Thoughts rose out of the political haze as I walked: There appears to be no clear resolution to our quandary this election cycle, highest office notwithstanding. The two major parties are at a stalemate; hearts and minds are as divided as ever, and any middle ground has all but gone missing. I have no better understanding of issues that motivate those who are on the other side of the political divide from me as I did a year ago, and expect this feeling exists on all sides.
It seems that until there is a way to bridge this divide, we will remain far apart, along with the baggage and bad outcomes that this divisiveness creates. What could possibly bring us together, if a pandemic, fires and floods, and a progression of tragedies and upheavals around ethnic and economic disparities can’t create a common channel for us to have a conversation? More than ever, we need to build and model ways to come together to focus on our common interests in order to bring our different interests together to solve problems. I strongly feel that our common needs are, even and perhaps particularly now, much greater than our divisions.
There’s a useful lesson or two in nature about this. Nature certainly knows division and conflict. But it is really by uncountable connections and mutual support that the living Earth works, and that we are alive to enjoy it.

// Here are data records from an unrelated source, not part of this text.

Lemma prepare_ml_input_row_witness :
  exists row : list R,
    prepare_ml_input
      (<["has_html" := VBool true]> {[ "url_count" := VInt 2 ]}) = Ok [row] /\
    length row = 32%nat /\
    row = List.map (fun name =>
                      numerical_entry
                        ((<["has_html" := VBool true]>
                            {[ "url_count" := VInt 2 ]} : dict) !! name))
                   numerical_features
          ++ List.map (fun name =>
                         boolean_entry
                           ((<["has_html" := VBool true]>
                               {[ "url_count" := VInt 2 ]} : dict) !! name))
                      boolean_features.
Proof.
  apply (prepare_ml_input_row
           (<["has_html" := VBool true]> {[ "url_count" := VInt 2 ]})).
  intros name v Hin.
  repeat (destruct Hin as [<-|Hin];
          [intros Hv; vm_compute in Hv;
           first [discriminate Hv | injection Hv as <-; reflexivity]|]).
  destruct Hin.
Defined.

(** ** The feature set of an empty email *)

(** C3 — for every empty or default email record [extract_all_features]
    returns, without an error and without touching the vectorizer, the
    feature set that binds every declared key to its zero or false
    default; no key is missing and there is no other key. *)
Theorem empty_email_default_features `{PyEnv}
    (v : Sklearn.TfidfVectorizer) (e : EmailData) :
  is_default_email e ->
  extract_all_features e (extractor_with v)
    = (Ok default_features, extractor_with v) /\
  (forall key, In key declared_keys ->
     default_features !! key = Some (default_value key)) /\
  dom default_features = list_to_set declared_keys.
Proof.
  intros (Hbody & Hurls & Hheaders & Hatt & Hhtml & Hforms & Hscripts & Hifr).
  split; [|split].
  - unfold extract_all_features, _extract_metadata_features,
      _extract_behavioral_features.
    rewrite Hbody, Hurls, Hheaders, Hatt, Hhtml, Hforms, Hscripts, Hifr.
    rewrite !lookup_empty. cbn [default from_option id].
    rewrite !str_lower_empty.
    reflexivity.
  - intros key Hin.
    repeat (destruct Hin as [<-|Hin]; [reflexivity|]).
    destruct Hin.
  - reflexivity.
Qed.

Lemma empty_email_default_features_witness :
  extract_all_features (H := AsciiEnv.env) no_email
    (extractor_with (tfidf_vectorizer __init__))
  = (Ok default_features, extractor_with (tfidf_vectorizer __init__)).
Proof.
  apply (empty_email_default_features (H := AsciiEnv.env)
           (tfidf_vectorizer __init__) no_email).
  repeat split; reflexivity.
Defined.

(** ** The text embedding *)

Lemma length_insert_sorted {A} (leb : A -> A -> bool) (x : A) (l : list A) :
  length (Sklearn.insert_sorted leb x l) = S (length l).
Proof.
  induction l as [|y l IH]; simpl; [reflexivity|].
  destruct (leb x y); simpl; [reflexivity|now rewrite IH].
Qed.

Lemma length_sort_by {A} (leb : A -> A -> bool) (l : list A) :
  length (Sklearn.sort_by leb l) = length l.
Proof.
  induction l as [|x l IH]; simpl; [reflexivity|].
  unfold Sklearn.sort_by in *. now rewrite length_insert_sorted, IH.
Qed.

Lemma length_nodup_le {A} (dec : forall x y : A, {x = y} + {x <> y})
    (l : list A) :
  (length (nodup dec l) <= length l)%nat.
Proof.
  induction l as [|x l IH]; simpl; [lia|].
  destruct (in_dec dec x l); simpl; lia.
Qed.

Lemma nodup_nonempty {A} (dec : forall x y : A, {x = y} + {x <> y})
    (l : list A) :
  l <> [] -> nodup dec l <> [].
Proof.
  intros Hl Hn. destruct l as [|x l]; [congruence|].
  assert (In x (nodup dec (x :: l))) as Hin by (apply nodup_In; now left).
  rewrite Hn in Hin. destruct Hin.
Qed.

Lemma length_limit_features `{PyEnv} (k : nat) (docs : list (list pystr))
    (vocab : list pystr) :
  (length (Sklearn.limit_features k docs vocab) <= length vocab)%nat.
Proof.
  unfold Sklearn.limit_features.
  destruct (length vocab <=? k)%nat; [lia|].
  rewrite length_map.
  etransitivity; [apply List.filter_length_le|].
  rewrite length_combine. lia.
Qed.

Lemma length_ngrams (n : nat) (tokens : list pystr) :
  (1 <= n)%nat -> (length (Sklearn.ngrams n tokens) <= length tokens)%nat.
Proof.
  intros Hn. unfold Sklearn.ngrams. rewrite length_map, length_seq. lia.
Qed.

Lemma length_tfidf_row (vocab : list pystr) (idfs : list R)
    (doc : list pystr) :
  length idfs = length vocab ->
  length (Sklearn.tfidf_row vocab idfs doc) = length vocab.
Proof.
  intros Hl. unfold Sklearn.tfidf_row.
  destruct (Req_dec_T _ 0); rewrite ?length_map, length_combine; lia.
Qed.
(** X7: two certificate domains with the same identifier make the
    constructor throw, also when the domains differ: the record of the
    second one would have the id of the record of the first one. *)
Theorem constructor_throws_on_repeated_identifier
    (name : string) (props : X8WebSiteProps) (identifier : string) :
  1 < List.count_occ string_dec
        (map domainNameToPascalCase (getCertificateDomains props)) identifier ->
  completes name props = false.
Proof.
  intros H. destruct (completes name props) eqn:C; [|reflexivity].
  apply completes_distinct_identifiers in C.
  rewrite (NoDup_count_occ string_dec) in C. specialize (C identifier). lia.
Qed.

Lemma constructor_throws_on_repeated_identifier_witness :
  completes "Site" collidingRequest = false.
Proof.
  apply (constructor_throws_on_repeated_identifier "Site" collidingRequest
           "ADotBDotCom").
  vm_compute. lia.
Defined.

Lemma aliasRecords_app (sc more : Scope) :
  aliasRecords (sc ++ more)%list
  = (aliasRecords sc ++ aliasRecords more)%list.
Proof.
  induction sc as [|[i r] sc IH]; [reflexivity|].
  destruct r as [| | | | | |n [d|t]|]; simpl; now rewrite ?IH.
Qed.

Lemma literalOutputs_app (sc more : Scope) :
  literalOutputs (sc ++ more)%list
  = (literalOutputs sc ++ literalOutputs more)%list.
Proof.
  induction sc as [|[i r] sc IH]; [reflexivity|].
  destruct r as [| | | | | | |[v| | |]]; simpl; now rewrite ?IH.
Qed.

Lemma certificateChildren_read (cf : string) (l : list string) :
  aliasRecords (flat_map (certificateChildren cf) l)
  = map (fun certName => (certName, cf)) l
  /\ literalOutputs (flat_map (certificateChildren cf) l) = l.
Proof.
  induction l as [|x l [IH1 IH2]]; [split; reflexivity|].
  cbn [flat_map certificateChildren List.app aliasRecords literalOutputs map].
  now rewrite IH1, IH2.
Qed.

(** X8: when the constructor returns, it has created one record per
    certificate domain, in their order, each pointing at the record of the
    distribution, and its outputs with a computed value are the certificate
    domains, in their order, and then the URL of the site. *)
Theorem constructor_records_and_outputs
    (name : string) (props : X8WebSiteProps) :
  completes name props = true ->
  aliasRecords (built name props)
  = map (fun certName =>
           (certName,
            domainNameToPascalCase (waDomainName props) ++ "CfAliasRecord"))
      (getCertificateDomains props)
  /\ literalOutputs (built name props)
     = List.app (getCertificateDomains props)
         ["https://" ++ getSiteDomain props].
Proof.
  intros H. apply completes_distinct_identifiers in H.
  unfold built. rewrite X8Website_allChildren by assumption.
  unfold allChildren. cbn [fst].
  rewrite !aliasRecords_app, !literalOutputs_app.
  destruct (certificateChildren_read
              (domainNameToPascalCase (waDomainName props) ++ "CfAliasRecord")
              (getCertificateDomains props)) as [-> ->].
  unfold firstChildren, lastChildren.
  destruct (waOriginAccessIdentity props); cbn; rewrite List.app_nil_r;
    split; reflexivity.
Qed.

Lemma constructor_records_and_outputs_witness :
  aliasRecords (built "Site" shopRequest)
  = [("shop.example.com", "ExampleDotComCfAliasRecord");
     ("alt.example.com", "ExampleDotComCfAliasRecord")]
  /\ literalOutputs (built "Site" shopRequest)
     = ["shop.example.com"; "alt.example.com"; "https://www.shop.example.com"].
Proof.
  apply (constructor_records_and_outputs "Site" shopRequest).
  vm_compute. reflexivity.
Defined.

(** In the model, a request with two additional domains of the same
    identifier stops the constructor, a request with distinct ones does
    not. *)
Lemma constructor_returns_examples :
  completes "Site" collidingRequest = false
  /\ completes "Site" shopRequest = true.
Proof.
  split; vm_compute; reflexivity.
Qed.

Continuing on to a gap in the trees with a view of sunlit fog cresting distant golden hills, I was also reminded that nature is often the best antidote to overwhelm or loss. We’re hardwired to feel connection when we are outdoors. Perhaps this helped us survive over the generations. These feelings can bring us quickly out of a self-absorbed trance to a moment of wonder or beauty. Even though around me was a drought-worn landscape, the scene was beautiful, inspiring. It lifted me, at least for the moment, to remember that it’s worth making an effort to keep doing the imperfect business of being human in a world we are blessed to be part of, and mostly ignorant of how to live in.
The message I took away this morning was to keep trying, step by step, day after day. We may not be perfect, and that’s part of the beauty. We keep changing in response to our imperfection, creating new paths: paths to wonder at, and sometimes, paths to a better world.